*What is needed:* Exact reproduction required: the lines below from the line with "into [map.qlen] and" to the line with "s1', c2 :: s2' =>", both ends included, and no others.

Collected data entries
(** * vimb: key mapping engine (src/map.c) and ex command line (src/ex.c)

    A shallow embedding of the two interpreters of vimb, the properties of
    them that the specification states, and further properties of the code.

    Conventions of the embedding.
    - A C [int] is a [Z], wrapped to 32 bits where the source computes with
      it ([arg->count]); a [char] in memory is the value of its byte,
      [0..255], and [int_of_char] is the [int] that it is converted to where
      the source reads it into one, negative from 0x80 on where plain [char]
      is signed.
    - A NUL terminated C string is the list of the bytes before the
      terminator; [cstr] reads it the way C does (a NUL after the last byte).
    - A [char] buffer that is written by index ([map.queue]) is a total
      function from the index to the byte.  The indices from
      [MAP_QUEUE_SIZE] on are not part of the array: in C a write there goes
      into [map.qlen] and what follows it, and the behaviour is undefined
      from then on.  The embedding keeps such a byte in the function and does
      not follow the damage; [splice_fits] says that a splice stays inside
      the array, and the theorems about runs of the queue are stated for runs
      that do, but for the one on the capacity of the queue, which exhibits
      the splice that does not.
    - Loops of the source are [Fixpoint]s named after what they do; the
      loop of [map_handle_keys] that may run forever takes fuel. *)

From Stdlib Require Import ZArith String Ascii List Lia Bool Permutation.
From stdpp Require Import list.
Import ListNotations.
Open Scope Z_scope.

(** ** C strings and bytes *)

Module C.

Definition ch (a : ascii) : Z := Z.of_N (N_of_ascii a).
Arguments ch a%_char.

(** The bytes of a string literal. *)
Definition str (s : string) : list Z := map ch (list_ascii_of_string s).
Arguments str s%_string.

(** [p[i]] for a NUL terminated string [p]. *)
Definition cstr (l : list Z) : Z -> Z :=
  fun i => if i <? 0 then 0 else nth (Z.to_nat i) l 0.

(** [strlen]: the bytes before the first NUL. *)
Fixpoint strlen (l : list Z) : Z :=
  match l with
  | [] => 0
  | c :: l' => if c =? 0 then 0 else 1 + strlen l'
  end.

(** [strncmp(s1, s2, n)], both read from index [i] on: compare at most [n]
    bytes and stop behind a NUL. *)
Fixpoint strncmp_from (s1 s2 : Z -> Z) (i : Z) (n : nat) : Z :=
  match n with
  | O => 0
  | S n' =>
    let c1 := s1 i in
    let c2 := s2 i in
    if c1 =? c2
    then if c1 =? 0 then 0 else strncmp_from s1 s2 (i + 1) n'
    else c1 - c2
  end.

Definition strncmp (s1 s2 : Z -> Z) (n : Z) : Z :=
  strncmp_from s1 s2 0 (Z.to_nat n).

(** [strcmp(s1, s2)] of two NUL terminated strings. *)
Fixpoint strcmp (s1 s2 : list Z) : Z :=
  match s1, s2 with
  | [], [] => 0
  | [], c2 :: _ => 0 - c2
  | c1 :: _, [] => c1
  | c1 :: s1', c2 :: s2' =>
    if c1 =? c2 then if c1 =? 0 then 0 else strcmp s1' s2' else c1 - c2
  end.

(** [isdigit] of ctype.h. *)
Definition isdigit (c : Z) : bool := (ch "0" <=? c) && (c <=? ch "9").

(** A 32 bit [int] with the wrap-around of two's complement. *)
Definition int_wrap (z : Z) : Z := (z + 2 ^ 31) mod 2 ^ 32 - 2 ^ 31.

(** The [int] that a [char] holding the byte [b] is converted to.  Whether
    plain [char] is signed is the choice of the C implementation; where it
    is, the bytes from 0x80 on are negative. *)
Definition int_of_char (signed : bool) (b : Z) : Z :=
  if (0x80 <=? b) && signed then b - 0x100 else b.

End C.
Import C.

(** ** src/map.c *)

Module Map.

(** Key symbols and modifier masks of GDK (gdk/gdkkeysyms.h, gdktypes.h). *)
Definition GDK_SHIFT_MASK : Z := 1.
Definition GDK_CONTROL_MASK : Z := 4.
Definition GDK_BackSpace : Z := 0xff08.
Definition GDK_Tab : Z := 0xff09.
Definition GDK_Linefeed : Z := 0xff0a.
Definition GDK_Return : Z := 0xff0d.
Definition GDK_Escape : Z := 0xff1b.
Definition GDK_Left : Z := 0xff51.
Definition GDK_Up : Z := 0xff52.
Definition GDK_Right : Z := 0xff53.
Definition GDK_Down : Z := 0xff54.
Definition GDK_KP_Tab : Z := 0xff89.
Definition GDK_F1 : Z := 0xffbe.
Definition GDK_F2 : Z := 0xffbf.
Definition GDK_F3 : Z := 0xffc0.
Definition GDK_F4 : Z := 0xffc1.
Definition GDK_F5 : Z := 0xffc2.
Definition GDK_F6 : Z := 0xffc3.
Definition GDK_F7 : Z := 0xffc4.
Definition GDK_F8 : Z := 0xffc5.
Definition GDK_F9 : Z := 0xffc6.
Definition GDK_F10 : Z := 0xffc7.
Definition GDK_F11 : Z := 0xffc8.
Definition GDK_F12 : Z := 0xffc9.
Definition GDK_ISO_Left_Tab : Z := 0xfe20.
Definition GDK_ISO_Enter : Z := 0xfe34.
Definition GDK_3270_Enter : Z := 0xfd1e.

(** [typedef struct { char *in; int inlen; char *mapped; int mappedlen;
    char mode; } Map] *)
Record Map := {
  in_ : list Z;       (* input keys *)
  inlen : Z;          (* length of the input keys *)
  mapped : list Z;    (* mapped keys *)
  mappedlen : Z;      (* length of the mapped keys string *)
  mode : Z            (* mode for which the map is available *)
}.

*Response area:*
      into [map.qlen] and what follows it, and the behaviour is undefined
      from then on.  The embedding keeps such a byte in the function and does
      not follow the damage; [splice_fits] says that a splice stays inside
      the array, and the theorems about runs of the queue are stated for runs
      that do, but for the one on the capacity of the queue, which exhibits
      the splice that does not.
    - Loops of the source are [Fixpoint]s named after what they do; the
      loop of [map_handle_keys] that may run forever takes fuel. *)

From Stdlib Require Import ZArith String Ascii List Lia Bool Permutation.
From stdpp Require Import list.
Import ListNotations.
Open Scope Z_scope.

(** ** C strings and bytes *)

Module C.

Definition ch (a : ascii) : Z := Z.of_N (N_of_ascii a).
Arguments ch a%_char.

(** The bytes of a string literal. *)
Definition str (s : string) : list Z := map ch (list_ascii_of_string s).
Arguments str s%_string.

(** [p[i]] for a NUL terminated string [p]. *)
Definition cstr (l : list Z) : Z -> Z :=
  fun i => if i <? 0 then 0 else nth (Z.to_nat i) l 0.

(** [strlen]: the bytes before the first NUL. *)
Fixpoint strlen (l : list Z) : Z :=
  match l with
  | [] => 0
  | c :: l' => if c =? 0 then 0 else 1 + strlen l'
  end.

(** [strncmp(s1, s2, n)], both read from index [i] on: compare at most [n]
    bytes and stop behind a NUL. *)
Fixpoint strncmp_from (s1 s2 : Z -> Z) (i : Z) (n : nat) : Z :=
  match n with
  | O => 0
  | S n' =>
    let c1 := s1 i in
    let c2 := s2 i in
    if c1 =? c2
    then if c1 =? 0 then 0 else strncmp_from s1 s2 (i + 1) n'
    else c1 - c2
  end.

Definition strncmp (s1 s2 : Z -> Z) (n : Z) : Z :=
  strncmp_from s1 s2 0 (Z.to_nat n).

(** [strcmp(s1, s2)] of two NUL terminated strings. *)
Fixpoint strcmp (s1 s2 : list Z) : Z :=
  match s1, s2 with
  | [], [] => 0
  | [], c2 :: _ => 0 - c2
  | c1 :: _, [] => c1
  | c1 :: s1', c2 :: s2' =>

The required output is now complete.